DATA PROVIDED: Begin

(** * ProtonMail userscripts: a shallow embedding and its properties

    Two userscripts are modelled:
    - [protonmail-remove-signature.user.js] strips the signature block that
      the webmail inserts into every composer;
    - [protonmail-oldest-first.user.js] forces the inbox to sort oldest
      first, by writing a marker into the URL fragment and clicking through
      the sort menu.

    The scripts are written against the browser: the DOM, URLs and the
    history, timers, promises, mutation observers.  What they use of it is
    modelled as follows.
    - The DOM is a forest of trees whose nodes carry an identity (a handle),
      so that the references a script keeps in local variables ([prev],
      [prevPrev], [br], [signature]) stay valid across mutations.  A node
      that is removed from its parent stays in the forest as the root of a
      tree of its own.
    - Code that calls the DOM runs in a state-and-exception monad over the
      forest; [try]/[catch], optional chaining and [forEach] are combinators
      of that monad.
    - What the environment decides (what [iframe.contentDocument] gives at
      each check, whether a button is rendered when a timer fires, which
      events the event loop runs) is an argument of the model.
    - A promise is modelled by how it settles; its reactions run where the
      chain is built.
    - A function with a counter or a nested call that Rocq cannot see to
      terminate ([checkDoc], [checkURL]) is defined by well-founded
      recursion on the measure that makes it terminate.
    - [injectHideSignatureCSS] is not modelled: what it does shows in how
      the page is rendered (a style rule), not in the DOM the scripts read
      and change. *)

From Stdlib Require Import List String Ascii ZArith Bool Arith Lia Permutation.
From Equations Require Import Equations.
From Equations.Prop Require Import Logic.
Import ListNotations.
Open Scope string_scope.
Open Scope list_scope.
Set Warnings "-register-all".

(** ** The DOM: a forest of identified nodes *)

Definition handle := nat.

(** The node interfaces that matter to the scripts.  An element carries its
    local name, its class list and its attributes. *)
Inductive NodeKind :=
| ElementNode (localName : string) (classList : list string)
    (attributes : list (string * string))
| TextNode (data : string)
| CommentNode (data : string)
| DocumentTypeNode (name : string)
| DocumentNode
| DocumentFragmentNode.

Inductive Tree := Node (nid : handle) (kind : NodeKind) (childNodes : list Tree).

Definition Forest := list Tree.

Definition nid (t : Tree) : handle := match t with Node i _ _ => i end.
Definition kind (t : Tree) : NodeKind := match t with Node _ k _ => k end.
Definition childNodes (t : Tree) : list Tree := match t with Node _ _ cs => cs end.

Definition isElement (k : NodeKind) : bool :=
  match k with ElementNode _ _ _ => true | _ => false end.

Definition isCharacterData (k : NodeKind) : bool :=
  match k with TextNode _ | CommentNode _ => true | _ => false end.

Definition isDocumentType (k : NodeKind) : bool :=
  match k with DocumentTypeNode _ => true | _ => false end.

Definition isDocument (k : NodeKind) : bool :=
  match k with DocumentNode => true | _ => false end.

(** [ParentNode] mixin: documents, fragments and elements. *)
Definition isParentNode (k : NodeKind) : bool :=
  match k with
  | ElementNode _ _ _ | DocumentNode | DocumentFragmentNode => true
  | _ => false
  end.

Definition isElementT (t : Tree) : bool := isElement (kind t).

(** Handles of a tree, in document (pre-)order. *)
Fixpoint ids (t : Tree) : list handle :=
  match t with Node i _ cs => i :: flat_map ids cs end.

Definition idsF (F : Forest) : list handle := flat_map ids F.

(** A handle that no node of the forest uses. *)
Definition fresh (F : Forest) : handle := S (fold_right Nat.max 0 (idsF F)).

(** *** Finding a node *)

(** Where a node sits: its parent (handle and kind) when it has one, its
    siblings to the left and to the right in tree order, and the node. *)
Record Loc := mkLoc {
  loc_parent : option (handle * NodeKind);
  loc_left : list Tree;
  loc_self : Tree;
  loc_right : list Tree
}.

(** Splits a child list at the first child with handle [h]. *)
Fixpoint split_at (h : handle) (l : list Tree) : option (list Tree * Tree * list Tree) :=
  match l with
  | [] => None
  | c :: l' =>
      if Nat.eqb (nid c) h then Some ([], c, l')
      else match split_at h l' with
           | Some (a, x, b) => Some (c :: a, x, b)
           | None => None
           end
  end.

Fixpoint locateT (h : handle) (t : Tree) : option Loc :=
  match t with
  | Node i k cs =>
      match split_at h cs with
      | Some (a, x, b) => Some (mkLoc (Some (i, k)) a x b)
      | None =>
          (fix go (l : list Tree) : option Loc :=
             match l with
             | [] => None
             | c :: l' =>
                 match locateT h c with
                 | Some r => Some r
                 | None => go l'
                 end
             end) cs
      end
  end.

Fixpoint locateF (h : handle) (l : list Tree) : option Loc :=
  match l with
  | [] => None
  | c :: l' =>
      match locateT h c with
      | Some r => Some r
      | None => locateF h l'
      end
  end.

(** A root of the forest has neither parent nor siblings. *)
Definition locate (h : handle) (F : Forest) : option Loc :=
  match split_at h F with
  | Some (_, x, _) => Some (mkLoc None [] x [])
  | None => locateF h F
  end.

(** *** Mutating the forest *)

Definition keeps (h : handle) (t : Tree) : bool := negb (Nat.eqb (nid t) h).

(** Cuts the subtree with handle [h] out of the child lists of [t]. *)
Fixpoint cutT (h : handle) (t : Tree) : Tree :=
  match t with
  | Node i k cs => Node i k (filter (keeps h) (map (cutT h) cs))
  end.

Definition cutF (h : handle) (F : Forest) : Forest := map (cutT h) F.

(** Takes the subtree with handle [h] out of the forest altogether. *)
Definition detach (h : handle) (F : Forest) : Forest :=
  filter (keeps h) (cutF h F).

(** Puts [new] immediately before the child [ref] of a child list. *)
Fixpoint insert_before (ref : handle) (new : Tree) (l : list Tree) : list Tree :=
  match l with
  | [] => []
  | c :: l' =>
      if Nat.eqb (nid c) ref then new :: c :: l'
      else c :: insert_before ref new l'
  end.

(** Puts [new] before the child [ref] of the node [p]. *)
Fixpoint insertT (p ref : handle) (new : Tree) (t : Tree) : Tree :=
  match t with
  | Node i k cs =>
      let cs' := map (insertT p ref new) cs in
      Node i k (if Nat.eqb i p then insert_before ref new cs' else cs')
  end.

Definition insertF (p ref : handle) (new : Tree) (F : Forest) : Forest :=
  map (insertT p ref new) F.

(** *** Selectors

    The scripts use two shapes of selector: a class selector [.name] and a
    type selector with one attribute test [tag[attr="value"]]. *)

Inductive Selector :=
| ClassSelector (className : string)
| TypeAttrSelector (localName attr value : string).

Definition dquote : string := String (ascii_of_nat 34) EmptyString.

(** [s.slice(1)]. *)
Definition slice1 (s : string) : string :=
  match s with EmptyString => EmptyString | String _ r => r end.

(** Splits [s] at the first occurrence of the character [c]. *)
Fixpoint break_at (c : ascii) (s : string) : string * option string :=
  match s with
  | EmptyString => (EmptyString, None)
  | String a r =>
      if Ascii.eqb a c then (EmptyString, Some r)
      else let '(x, y) := break_at c r in (String a x, y)
  end.

Definition parse_selector (s : string) : option Selector :=
  match s with
  | String "."%char cls => Some (ClassSelector cls)
  | _ =>
      match break_at "["%char s with
      | (tag, Some r1) =>
          match break_at "="%char r1 with
          | (attr, Some r2) =>
              match break_at (ascii_of_nat 34) r2 with
              | (EmptyString, Some r3) =>
                  match break_at (ascii_of_nat 34) r3 with
                  | (value, Some "]") => Some (TypeAttrSelector tag attr value)
                  | _ => None
                  end
              | _ => None
              end
          | _ => None
          end
      | _ => None
      end
  end.

Definition contains (l : list string) (c : string) : bool :=
  existsb (String.eqb c) l.

Fixpoint getAttribute (attrs : list (string * string)) (a : string) : option string :=
  match attrs with
  | [] => None
  | (n, v) :: r => if String.eqb n a then Some v else getAttribute r a
  end.

(** [element.matches(selector)] on a node kind; false on non-elements. *)
Definition selects (sel : Selector) (k : NodeKind) : bool :=
  match k with
  | ElementNode tag classes attrs =>
      match sel with
      | ClassSelector c => contains classes c
      | TypeAttrSelector t a v =>
          String.eqb tag t &&
          match getAttribute attrs a with
          | Some v' => String.eqb v' v
          | None => false
          end
      end
  | _ => false
  end.

(** First node of [t], in document order and [t] included, that the
    selector selects. *)
Fixpoint firstMatchT (sel : Selector) (t : Tree) : option Tree :=
  match t with
  | Node i k cs =>
      if selects sel k then Some t
      else (fix go (l : list Tree) : option Tree :=
              match l with
              | [] => None
              | c :: l' =>
                  match firstMatchT sel c with
                  | Some r => Some r
                  | None => go l'
                  end
              end) cs
  end.

Fixpoint firstMatchF (sel : Selector) (l : list Tree) : option Tree :=
  match l with
  | [] => None
  | c :: l' =>
      match firstMatchT sel c with
      | Some r => Some r
      | None => firstMatchF sel l'
      end
  end.

(** All nodes of [t], in document order and [t] included, that the
    selector selects. *)
Fixpoint allMatchesT (sel : Selector) (t : Tree) : list Tree :=
  match t with
  | Node i k cs =>
      (if selects sel k then [t] else []) ++ flat_map (allMatchesT sel) cs
  end.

DATA PROVIDED: End

BRIEF:
Copy exactly the lines from the top of the entries through the line with "the page is" in it, please, keeping both ends and adding nothing.

EXERCISE RESPONSE:
(** * ProtonMail userscripts: a shallow embedding and its properties

    Two userscripts are modelled:
    - [protonmail-remove-signature.user.js] strips the signature block that
      the webmail inserts into every composer;
    - [protonmail-oldest-first.user.js] forces the inbox to sort oldest
      first, by writing a marker into the URL fragment and clicking through
      the sort menu.

    The scripts are written against the browser: the DOM, URLs and the
    history, timers, promises, mutation observers.  What they use of it is
    modelled as follows.
    - The DOM is a forest of trees whose nodes carry an identity (a handle),
      so that the references a script keeps in local variables ([prev],
      [prevPrev], [br], [signature]) stay valid across mutations.  A node
      that is removed from its parent stays in the forest as the root of a
      tree of its own.
    - Code that calls the DOM runs in a state-and-exception monad over the
      forest; [try]/[catch], optional chaining and [forEach] are combinators
      of that monad.
    - What the environment decides (what [iframe.contentDocument] gives at
      each check, whether a button is rendered when a timer fires, which
      events the event loop runs) is an argument of the model.
    - A promise is modelled by how it settles; its reactions run where the
      chain is built.
    - A function with a counter or a nested call that Rocq cannot see to
      terminate ([checkDoc], [checkURL]) is defined by well-founded
      recursion on the measure that makes it terminate.
    - [injectHideSignatureCSS] is not modelled: what it does shows in how
      the page is rendered (a style rule), not in the DOM the scripts read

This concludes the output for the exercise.